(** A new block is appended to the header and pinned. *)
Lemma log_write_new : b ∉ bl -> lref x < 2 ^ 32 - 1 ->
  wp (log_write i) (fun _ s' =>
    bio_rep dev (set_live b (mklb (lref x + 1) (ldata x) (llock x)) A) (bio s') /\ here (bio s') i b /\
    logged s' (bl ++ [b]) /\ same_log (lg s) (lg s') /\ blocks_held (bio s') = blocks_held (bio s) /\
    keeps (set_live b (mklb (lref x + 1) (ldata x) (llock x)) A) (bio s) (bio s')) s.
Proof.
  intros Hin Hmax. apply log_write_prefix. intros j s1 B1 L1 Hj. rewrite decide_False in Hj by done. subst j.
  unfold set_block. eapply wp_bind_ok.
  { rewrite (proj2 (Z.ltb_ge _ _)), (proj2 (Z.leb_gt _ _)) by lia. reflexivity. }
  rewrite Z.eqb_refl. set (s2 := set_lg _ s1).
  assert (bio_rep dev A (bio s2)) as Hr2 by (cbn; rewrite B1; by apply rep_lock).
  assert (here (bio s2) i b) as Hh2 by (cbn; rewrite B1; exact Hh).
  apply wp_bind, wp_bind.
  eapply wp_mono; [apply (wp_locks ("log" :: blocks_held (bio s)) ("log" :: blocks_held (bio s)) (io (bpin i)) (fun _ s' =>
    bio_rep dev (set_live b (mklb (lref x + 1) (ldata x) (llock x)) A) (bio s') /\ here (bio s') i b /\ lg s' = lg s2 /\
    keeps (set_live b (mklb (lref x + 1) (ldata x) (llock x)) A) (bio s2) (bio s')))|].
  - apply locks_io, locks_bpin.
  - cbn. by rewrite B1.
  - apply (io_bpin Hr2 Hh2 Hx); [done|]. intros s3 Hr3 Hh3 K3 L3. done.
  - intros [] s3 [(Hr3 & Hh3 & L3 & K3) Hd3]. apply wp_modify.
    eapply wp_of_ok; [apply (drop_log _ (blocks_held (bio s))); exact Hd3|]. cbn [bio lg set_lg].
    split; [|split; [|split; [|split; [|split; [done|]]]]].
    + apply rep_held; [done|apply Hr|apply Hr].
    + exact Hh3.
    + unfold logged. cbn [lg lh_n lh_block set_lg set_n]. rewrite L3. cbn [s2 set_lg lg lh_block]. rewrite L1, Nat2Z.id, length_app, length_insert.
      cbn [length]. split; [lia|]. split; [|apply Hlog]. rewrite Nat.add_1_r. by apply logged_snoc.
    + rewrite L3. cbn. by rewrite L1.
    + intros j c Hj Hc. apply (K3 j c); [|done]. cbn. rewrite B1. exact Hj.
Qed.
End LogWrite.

* * *

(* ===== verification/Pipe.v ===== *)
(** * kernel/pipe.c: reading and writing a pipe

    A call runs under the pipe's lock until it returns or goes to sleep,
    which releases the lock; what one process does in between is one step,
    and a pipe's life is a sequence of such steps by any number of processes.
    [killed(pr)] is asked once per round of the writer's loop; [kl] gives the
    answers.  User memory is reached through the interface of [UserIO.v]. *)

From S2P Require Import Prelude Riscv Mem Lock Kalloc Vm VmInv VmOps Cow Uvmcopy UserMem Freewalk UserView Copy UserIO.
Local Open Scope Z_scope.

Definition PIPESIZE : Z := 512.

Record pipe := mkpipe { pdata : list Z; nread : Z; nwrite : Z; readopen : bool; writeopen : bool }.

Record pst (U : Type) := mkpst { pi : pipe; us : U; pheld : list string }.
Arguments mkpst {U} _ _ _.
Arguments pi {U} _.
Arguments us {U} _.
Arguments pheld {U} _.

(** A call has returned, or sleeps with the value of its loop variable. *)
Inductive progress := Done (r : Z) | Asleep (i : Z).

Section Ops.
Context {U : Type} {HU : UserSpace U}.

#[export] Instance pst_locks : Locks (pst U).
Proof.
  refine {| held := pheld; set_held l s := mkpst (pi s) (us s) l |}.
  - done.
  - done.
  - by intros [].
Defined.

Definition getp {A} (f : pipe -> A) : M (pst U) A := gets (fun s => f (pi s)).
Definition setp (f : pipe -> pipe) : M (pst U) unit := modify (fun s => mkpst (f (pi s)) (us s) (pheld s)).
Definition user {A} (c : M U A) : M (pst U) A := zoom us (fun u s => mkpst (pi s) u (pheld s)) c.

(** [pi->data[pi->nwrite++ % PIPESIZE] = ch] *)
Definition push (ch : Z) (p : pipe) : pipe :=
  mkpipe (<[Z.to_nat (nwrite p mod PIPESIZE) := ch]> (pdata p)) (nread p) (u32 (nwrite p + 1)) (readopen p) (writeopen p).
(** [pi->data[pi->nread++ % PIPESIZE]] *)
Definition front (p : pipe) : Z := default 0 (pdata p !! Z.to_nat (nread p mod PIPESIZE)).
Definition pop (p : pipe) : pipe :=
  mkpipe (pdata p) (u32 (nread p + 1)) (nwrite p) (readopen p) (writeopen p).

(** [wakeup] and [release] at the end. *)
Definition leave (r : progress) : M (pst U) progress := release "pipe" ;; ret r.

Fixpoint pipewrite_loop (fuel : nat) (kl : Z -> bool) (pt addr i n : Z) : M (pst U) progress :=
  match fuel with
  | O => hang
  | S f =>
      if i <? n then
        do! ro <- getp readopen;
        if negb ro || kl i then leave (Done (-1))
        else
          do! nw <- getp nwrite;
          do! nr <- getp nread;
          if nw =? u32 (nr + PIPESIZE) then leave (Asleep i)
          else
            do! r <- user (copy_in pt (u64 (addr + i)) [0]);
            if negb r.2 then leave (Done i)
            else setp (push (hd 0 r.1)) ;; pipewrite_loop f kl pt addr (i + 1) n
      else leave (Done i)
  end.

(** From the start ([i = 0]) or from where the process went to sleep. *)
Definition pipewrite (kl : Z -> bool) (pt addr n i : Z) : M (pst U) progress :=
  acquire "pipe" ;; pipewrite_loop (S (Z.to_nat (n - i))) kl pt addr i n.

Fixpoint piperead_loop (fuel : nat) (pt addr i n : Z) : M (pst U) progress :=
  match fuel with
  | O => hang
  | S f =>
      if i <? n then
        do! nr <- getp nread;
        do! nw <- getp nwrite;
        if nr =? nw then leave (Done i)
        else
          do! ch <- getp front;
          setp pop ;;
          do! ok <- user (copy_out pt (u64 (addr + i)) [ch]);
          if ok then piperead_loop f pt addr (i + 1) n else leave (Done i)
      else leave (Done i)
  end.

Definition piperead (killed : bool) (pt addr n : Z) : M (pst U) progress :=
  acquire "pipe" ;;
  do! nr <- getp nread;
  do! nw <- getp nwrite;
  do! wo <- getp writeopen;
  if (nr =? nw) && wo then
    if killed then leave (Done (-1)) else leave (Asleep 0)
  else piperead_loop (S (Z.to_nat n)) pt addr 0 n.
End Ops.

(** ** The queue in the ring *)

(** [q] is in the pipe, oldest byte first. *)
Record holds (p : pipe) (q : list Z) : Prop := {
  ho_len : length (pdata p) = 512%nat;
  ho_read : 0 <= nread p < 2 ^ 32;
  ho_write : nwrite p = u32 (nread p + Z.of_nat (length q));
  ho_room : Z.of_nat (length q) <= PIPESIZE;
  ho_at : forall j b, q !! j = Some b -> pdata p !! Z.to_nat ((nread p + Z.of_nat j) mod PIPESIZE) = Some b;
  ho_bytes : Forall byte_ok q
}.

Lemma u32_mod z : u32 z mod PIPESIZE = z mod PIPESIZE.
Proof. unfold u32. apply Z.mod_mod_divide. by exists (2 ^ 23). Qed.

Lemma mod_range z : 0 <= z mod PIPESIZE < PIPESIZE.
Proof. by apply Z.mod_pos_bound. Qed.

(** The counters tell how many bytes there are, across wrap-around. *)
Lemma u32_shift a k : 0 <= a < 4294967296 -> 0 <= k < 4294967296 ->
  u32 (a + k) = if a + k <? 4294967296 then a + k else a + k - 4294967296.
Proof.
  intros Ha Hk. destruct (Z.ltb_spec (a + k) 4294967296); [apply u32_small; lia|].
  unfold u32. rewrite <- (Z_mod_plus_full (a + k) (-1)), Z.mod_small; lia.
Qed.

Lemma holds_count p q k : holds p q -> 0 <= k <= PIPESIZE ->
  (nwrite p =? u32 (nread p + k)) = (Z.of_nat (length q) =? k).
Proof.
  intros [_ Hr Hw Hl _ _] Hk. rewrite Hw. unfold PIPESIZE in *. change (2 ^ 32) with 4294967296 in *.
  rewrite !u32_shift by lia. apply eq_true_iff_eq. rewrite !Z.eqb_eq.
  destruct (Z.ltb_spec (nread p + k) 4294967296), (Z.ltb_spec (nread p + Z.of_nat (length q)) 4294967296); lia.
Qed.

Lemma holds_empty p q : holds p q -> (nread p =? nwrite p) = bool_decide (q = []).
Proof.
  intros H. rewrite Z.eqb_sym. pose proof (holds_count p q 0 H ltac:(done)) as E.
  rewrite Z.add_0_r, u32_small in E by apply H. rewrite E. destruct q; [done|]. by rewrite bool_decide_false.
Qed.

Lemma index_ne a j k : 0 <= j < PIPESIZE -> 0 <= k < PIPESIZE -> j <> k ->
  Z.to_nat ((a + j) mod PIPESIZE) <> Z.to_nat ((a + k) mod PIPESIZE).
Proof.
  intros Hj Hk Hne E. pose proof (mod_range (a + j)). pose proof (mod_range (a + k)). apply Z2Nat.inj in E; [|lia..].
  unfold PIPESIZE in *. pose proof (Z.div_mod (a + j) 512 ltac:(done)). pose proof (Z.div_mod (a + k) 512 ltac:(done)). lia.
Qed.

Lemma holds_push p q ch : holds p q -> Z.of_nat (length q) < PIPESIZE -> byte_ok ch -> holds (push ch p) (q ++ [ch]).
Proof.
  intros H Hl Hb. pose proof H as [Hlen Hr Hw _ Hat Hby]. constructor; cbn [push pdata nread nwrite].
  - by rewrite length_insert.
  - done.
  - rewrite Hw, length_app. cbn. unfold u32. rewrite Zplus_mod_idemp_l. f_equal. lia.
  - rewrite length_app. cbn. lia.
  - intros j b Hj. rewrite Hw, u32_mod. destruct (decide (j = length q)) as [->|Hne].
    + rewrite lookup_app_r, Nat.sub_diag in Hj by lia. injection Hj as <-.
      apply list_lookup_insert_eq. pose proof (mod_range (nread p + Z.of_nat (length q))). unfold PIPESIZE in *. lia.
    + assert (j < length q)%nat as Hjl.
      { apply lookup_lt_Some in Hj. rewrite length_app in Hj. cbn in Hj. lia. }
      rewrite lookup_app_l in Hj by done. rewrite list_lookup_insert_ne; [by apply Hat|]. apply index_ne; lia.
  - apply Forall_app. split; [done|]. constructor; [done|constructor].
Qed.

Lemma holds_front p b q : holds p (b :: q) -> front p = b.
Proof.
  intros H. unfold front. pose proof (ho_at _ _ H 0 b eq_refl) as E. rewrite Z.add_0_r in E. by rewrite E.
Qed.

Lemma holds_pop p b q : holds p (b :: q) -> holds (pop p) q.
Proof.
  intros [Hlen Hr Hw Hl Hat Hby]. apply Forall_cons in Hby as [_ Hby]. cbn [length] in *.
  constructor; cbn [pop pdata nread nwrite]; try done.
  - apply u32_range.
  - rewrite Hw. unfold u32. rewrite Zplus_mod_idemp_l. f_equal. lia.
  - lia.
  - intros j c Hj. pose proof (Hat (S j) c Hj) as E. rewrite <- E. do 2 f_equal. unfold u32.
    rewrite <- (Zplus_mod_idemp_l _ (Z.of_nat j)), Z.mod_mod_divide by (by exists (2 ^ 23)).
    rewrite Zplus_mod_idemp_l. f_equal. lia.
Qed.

= Exercise details =
Using the entries above, output exactly the lines between the line holding "do! ok <- user" and the line holding "Lemma u32_shift a", end lines included, and nothing more.

= Output =
          do! ok <- user (copy_out pt (u64 (addr + i)) [ch]);
          if ok then piperead_loop f pt addr (i + 1) n else leave (Done i)
      else leave (Done i)
  end.

Definition piperead (killed : bool) (pt addr n : Z) : M (pst U) progress :=
  acquire "pipe" ;;
  do! nr <- getp nread;
  do! nw <- getp nwrite;
  do! wo <- getp writeopen;
  if (nr =? nw) && wo then
    if killed then leave (Done (-1)) else leave (Asleep 0)
  else piperead_loop (S (Z.to_nat n)) pt addr 0 n.
End Ops.

(** ** The queue in the ring *)

(** [q] is in the pipe, oldest byte first. *)
Record holds (p : pipe) (q : list Z) : Prop := {
  ho_len : length (pdata p) = 512%nat;
  ho_read : 0 <= nread p < 2 ^ 32;
  ho_write : nwrite p = u32 (nread p + Z.of_nat (length q));
  ho_room : Z.of_nat (length q) <= PIPESIZE;
  ho_at : forall j b, q !! j = Some b -> pdata p !! Z.to_nat ((nread p + Z.of_nat j) mod PIPESIZE) = Some b;
  ho_bytes : Forall byte_ok q
}.

Lemma u32_mod z : u32 z mod PIPESIZE = z mod PIPESIZE.
Proof. unfold u32. apply Z.mod_mod_divide. by exists (2 ^ 23). Qed.

Lemma mod_range z : 0 <= z mod PIPESIZE < PIPESIZE.
Proof. by apply Z.mod_pos_bound. Qed.

(** The counters tell how many bytes there are, across wrap-around. *)
Lemma u32_shift a k : 0 <= a < 4294967296 -> 0 <= k < 4294967296 ->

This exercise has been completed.